Strategy for updating large amount of SSL profiles associated with a single virtual server

I'm looking to shed some of the older ciphers that are a part of the DEFAULT cipher string in our SSL profiles. The problem is, we host quite a few SSL profiles (100+) with a single virtual server. ...
application delivery
BIG-IP
cipher
security
ssl
ssl profiles
eey0re's avatar
eey0re
Icon for Cirrostratus rankCirrostratus
Mar 16, 2021

My 14.1.4 lets me - what version are you on, and is it just the ciphers you are changing or something else too?

 

Anyway, there here a few options:

 

1. Use a custom parent profile.

 

With over 100 profiles, using a custom parent profile for them all is a really good idea so that you can manage the shared settings in one place. Do not modify the base profile (/Common/clientssl).

 

Start by creating a profile that customises nothing, and still has the "DEFAULT" cipher string.
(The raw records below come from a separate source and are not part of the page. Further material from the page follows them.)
(* ===== verification/ClientRun.v ===== *)
(** * ClientRun: a run of the client command

    internal/client/command.go and the rest of client.go: the targets of the command
    line, the identifier a client resumes with, and clientSetup from the subscription
    to the last event of its stream.  The SSE library hands the messages over. *)

From S2P Require Import Prelude Json Domain Bolt Crypto Store Repo Authorization RateLimit Http Service Encryption Events Client ClientTheory.

(** ** The command line *)

(** The server's URL, the target and whether replaying is off. *)
Definition client_targets (envURL envTarget exec : string) (noReplay : bool) (args : list string) : res (string * string * bool) :=
  if negb (bool_decide (envURL = "")) && negb (bool_decide (envTarget = "")) then Ok (envURL, envTarget, noReplay)
  else match args with
  | [smee] => if negb (bool_decide (exec = "")) then Ok (smee, "", true)
              else Err (errorf "need at least a smeeURL and a targetURL as arguments")
  | [smee; target] => Ok (smee, target, noReplay)
  | _ => Err (errorf "need at least a smeeURL and a targetURL as arguments")
  end.

(** [valid] is url.Parse. *)
Definition clientAction (valid : string -> bool) (envURL envTarget exec : string) (noReplay : bool) (args : list string)
  : res (string * string * bool) :=
  match client_targets envURL envTarget exec noReplay args with
  | Err e => Err e
  | Ok (smee, target, noReplay) =>
      if negb (valid smee) then Err (errorf ("smeeURL " +:+ smee +:+ " is not a valid url"))
      else if negb (bool_decide (target = "")) && negb (valid target) then Err (errorf ("target url " +:+ target +:+ " is not a valid url"))
      else Ok (smee, target, noReplay)
  end.

(** ** The client's identifier *)

Section run.
Context `{!Crypto} `{!JsonText} `{!MapOrder} `{!Scripts} `{!Box} `{!Titler} `{!MapDecode} `{!RawText} `{!UrlQuery}.

Definition client_dir (home : string) : string := (if bool_decide (home = "") then "." else home) +:+ "/.gohookbridge".
Definition id_file (home : string) : string := client_dir home +:+ "/client-id".

(** The write of the file, whose errors are ignored. *)
Definition write_ignored (path data : string) (mode : Z) (h : Host) : Host :=
  let '(h, e) := io h in
  match e with
  | Some _ => h
  | None => let h := truncate path mode h in
            let '(h, e) := io h in match e with Some _ => h | None => fill path data h end
  end.

(** [home] is os.UserHomeDir, "" when it fails; uuid.MustGenerateUUID panics without
    entropy. *)
Definition getOrCreateClientID (home : string) (r : Rand) (h : Host) : Host * Rand * res string :=
  let '(h, e) := io h in
  let h := match e with Some _ => h | None => h <| ho_dirs := {[ client_dir home ]} ∪ ho_dirs h |> end in
  let '(h, e) := io h in
  match (match e with Some _ => None | None => ho_files h !! id_file home end) with
  | Some f => (h, r, Ok (TrimSpace (fl_data f)))
  | None =>
      match MustGenerateUUID r with
      | (r, Err e) => (h, r, Err e)
      | (r, Ok id) => (write_ignored (id_file home) id 384 h, r, Ok id)
      end
  end.

(** ** clientSetup *)

(** What a run is started with besides the options: [cl_keys] reads the key file. *)
Record ClientFlags := mkFlags {
  cl_smeeURL : string; cl_encryptionKeyFile : string; cl_resume : bool; cl_clientID : string; cl_token : string; cl_keys : res (string * string) }.

(** The stored identifier is only asked for by a run that resumes without one. *)
Definition asks_identifier (fl : ClientFlags) : bool :=
  cl_resume fl && bool_decide (cl_clientID fl = "") && negb (HasPrefix (cl_smeeURL fl) "https://smee.io").

(** The subscription; the outcome of checkServerVersion is only logged. *)
Definition subscription (fl : ClientFlags) (home : string) (r : Rand) (h : Host) : Host * Rand * res (string * string * option string) :=
  let '(h, r, stored) := if asks_identifier fl then getOrCreateClientID home r h else (h, r, Ok "") in
  (h, r, res_bind stored (fun stored =>
    prepareSubscription (cl_smeeURL fl) (cl_encryptionKeyFile fl) (cl_resume fl) (cl_clientID fl) stored (cl_token fl) (cl_keys fl))).

(** [stream] is what the server at a URL sends. *)
Definition clientSetup (rd : replayDataOpts) (fl : ClientFlags) (home : string) (stream : string -> list (Z * sse_Event)) (r : Rand) (h : Host)
  : Host * Rand * res (list Verdict) :=
  let '(h, r, sub) := subscription fl home r h in
  match sub with
  | Err e => (h, r, Err e)
  | Ok (channel, sseURL, privateKey) =>
      let '(h, vs) := on_events rd channel privateKey (stream sseURL) h in (h, r, Ok vs)
  end.

End run.

(** ** Resuming *)

Definition no_space (c : ascii) : bool := negb (is_space_ascii c).

Lemma TrimSpace_id s : all_str no_space s = true -> TrimSpace s = s.
Proof.
  unfold TrimSpace. intros Hs. assert (TrimLeftSpace s = s) as ->.
  { destruct s as [|c s]; [done|]. cbn in Hs |- *. apply andb_true_iff in Hs as [Hc _]. unfold no_space in Hc. by destruct (is_space_ascii c). }
  induction s as [|c s IH]; [done|]. cbn in Hs |- *. apply andb_true_iff in Hs as [Hc Hs]. rewrite (IH Hs).
  unfold no_space in Hc. destruct s; [|done]. by destruct (is_space_ascii c).
Qed.

Lemma hex_no_space s : all_str no_space (hex_encode s) = true.
Proof.
  assert (forall n, (0 <= n < 16)%Z -> no_space (hex_digit n) = true) as Hd.
  { intros n Hn. unfold hex_digit, no_space. assert (n ∈ seqZ 0 16) as Hin by (apply elem_of_seqZ; lia). revert Hin.
    generalize n. apply Forall_forall. vm_compute. repeat constructor. }
  induction s as [|c s IH]; [done|]. cbn [hex_encode all_str]. pose proof (byte_val_bound c).
  rewrite !Hd, IH; [done|apply Z.mod_pos_bound; lia|]. split; [apply Z.div_pos; lia|apply Z.div_lt_upper_bound; lia].
Qed.

Lemma uuid_no_space r r' id : MustGenerateUUID r = (r', Ok id) -> TrimSpace id = id.
Proof.
  unfold MustGenerateUUID, GenerateUUID. destruct (rand_Read 16 r) as [r1 [b|]]; [|done]. intros [= _ <-]. apply TrimSpace_id.
  unfold uuid_text. cbv zeta. rewrite !all_str_app, !hex_no_space. done.
Qed.

Section resume.
Context `{!Crypto} `{!JsonText} `{!UrlQuery}.

(** No call fails. *)
Definition working (h : Host) : Prop := forall n, ho_fault h n = None.

Lemma identifier_kept home r h h1 r1 id : working h -> getOrCreateClientID home r h = (h1, r1, Ok id) ->
  exists f, ho_files h1 !! id_file home = Some f /\ TrimSpace (fl_data f) = id.
Proof.
  intros Hq. unfold getOrCreateClientID, io. rewrite Hq. cbn [ho_pos set_fld ho_fault ho_files]. rewrite Hq.
  destruct (ho_files h !! id_file home) as [f|] eqn:Ef; [intros [= <- _ <-]; by exists f|].
  destruct (MustGenerateUUID r) as [r2 [id2|]] eqn:Eu; [|done]. intros [= <- _ <-]. unfold write_ignored, io, truncate, fill.
  cbn [ho_fault set_fld ho_pos]. rewrite !Hq. cbn [ho_files set_fld]. rewrite Ef, lookup_alter, decide_True, lookup_insert_eq by done.
  eexists. split; [reflexivity|]. by eapply uuid_no_space.
Qed.

(** A client that resumes asks for its stream under the same identifier in every run:
    once a run has subscribed, the next one with the same flags and home directory
    subscribes to the same URL, whatever entropy it has. *)
Theorem client_resumes fl home r h h1 r1 sub r2 h2 :
  working h -> subscription fl home r h = (h1, r1, Ok sub) ->
  working h2 -> ho_files h2 !! id_file home = ho_files h1 !! id_file home -> (subscription fl home r2 h2).2 = Ok sub.
Proof.
  intros Hq. unfold subscription. destruct (asks_identifier fl) eqn:Eask; [|intros Hs _ _; by injection Hs as _ _ Hs].
  destruct (getOrCreateClientID home r h) as [[h3 r3] [id|]] eqn:Ei; [|done]. intros Hs Hq2 Hfile. injection Hs as <- _ Hs.
  destruct (identifier_kept _ _ _ _ _ _ Hq Ei) as (f & Hf & Hid). rewrite Hf in Hfile.
  assert (exists h4, getOrCreateClientID home r2 h2 = (h4, r2, Ok id)) as [h4 ->]; [|exact Hs].
  unfold getOrCreateClientID, io. rewrite Hq2. cbn [ho_pos set_fld ho_fault ho_files]. rewrite Hq2, Hfile, Hid. by eexists.
Qed.
End resume.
Then edit each profile to use that new profile as a parent, and uncheck the Cipher custom checkbox (right-hand side) to inherit the ciphers. Finally, edit the ciphers in the parent profile.

 

Docs: LTM Profiles Reference - The custom profile as the parent profile

 

 

2. Transactions in TMSH

 

Run "create /cli transaction", then all your "modify ltm profile client-ssl" commands, then "submit /cli transaction"

 

 

3. Transactions in iControlREST. The same can be achieve with the REST API, but this needs some dev skills. See DevCentral article: Demystifying iControl REST Part 7 - Understanding Transactions.

 

 

4. Load config merge. Use TMSH to "list" all your profiles, edit them in a text editor, then merge them back in using: load /sys config from-terminal merge

 

I hope one of these options works for you.